### The problem
Reproduce the lines below from the one that contains "- destruct f';" through the end, inclusive, and add nothing.

*** Opening of Data records ***

Lemma seg_frames_snoc s ds d :
  seg_frames s (ds ++ [d]) = seg_frames s ds ++ seg_frame crc32 (s + Z.of_nat (length ds)) d.
Proof.
  revert s. induction ds as [|d' ds IH]; intros s; cbn [seg_frames app length].
  - by rewrite Z.add_0_r, app_nil_r.
  - rewrite IH, <-app_assoc. do 3 f_equal. lia.
Qed.

Lemma length_seg_frame s d : length (seg_frame crc32 s d) = 16 + length d.
Proof. unfold seg_frame. len. Qed.

Definition iter_at (data : bytes) (off : nat) (enc : option AtRestCipher)
    : list (Z * Event) * option AeonError := iter_loop crc32 (length data) data off enc.

(** The record iterator stops by itself: fuel beyond the unread bytes changes nothing. *)
Lemma iter_loop_fuel f1 f2 data off enc :
  length data - off <= f1 -> length data - off <= f2 ->
  iter_loop crc32 f1 data off enc = (iter_loop crc32 f2 data off enc : list (Z * Event) * _).
Proof.
  assert (Hgen : forall f f' off, f <= f' -> length data - off <= f ->
    iter_loop crc32 f data off enc = (iter_loop crc32 f' data off enc : list (Z * Event) * _)).
  { clear. induction f as [|f IH]; intros f' off Hle Hf.
    - destruct f'; simpl; [done|]. unfold SEG_RECORD_HEADER_SIZE. case_decide; [done|lia].
    - destruct f' as [|f']; [lia|]. simpl. unfold SEG_RECORD_HEADER_SIZE.
      repeat case_decide; try done.
      case_match; [|done]. case_match; [|done]. rewrite (IH f'); [done|lia..]. }
  intros H1' H2'. destruct (decide (f1 <= f2)).
  - by apply Hgen.
  - symmetry. apply Hgen; lia.
Qed.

*** Close of Data records ***

### Response to the task
    - destruct f'; simpl; [done|]. unfold SEG_RECORD_HEADER_SIZE. case_decide; [done|lia].
    - destruct f' as [|f']; [lia|]. simpl. unfold SEG_RECORD_HEADER_SIZE.
      repeat case_decide; try done.
      case_match; [|done]. case_match; [|done]. rewrite (IH f'); [done|lia..]. }
  intros H1' H2'. destruct (decide (f1 <= f2)).
  - by apply Hgen.
  - symmetry. apply Hgen; lia.
Qed.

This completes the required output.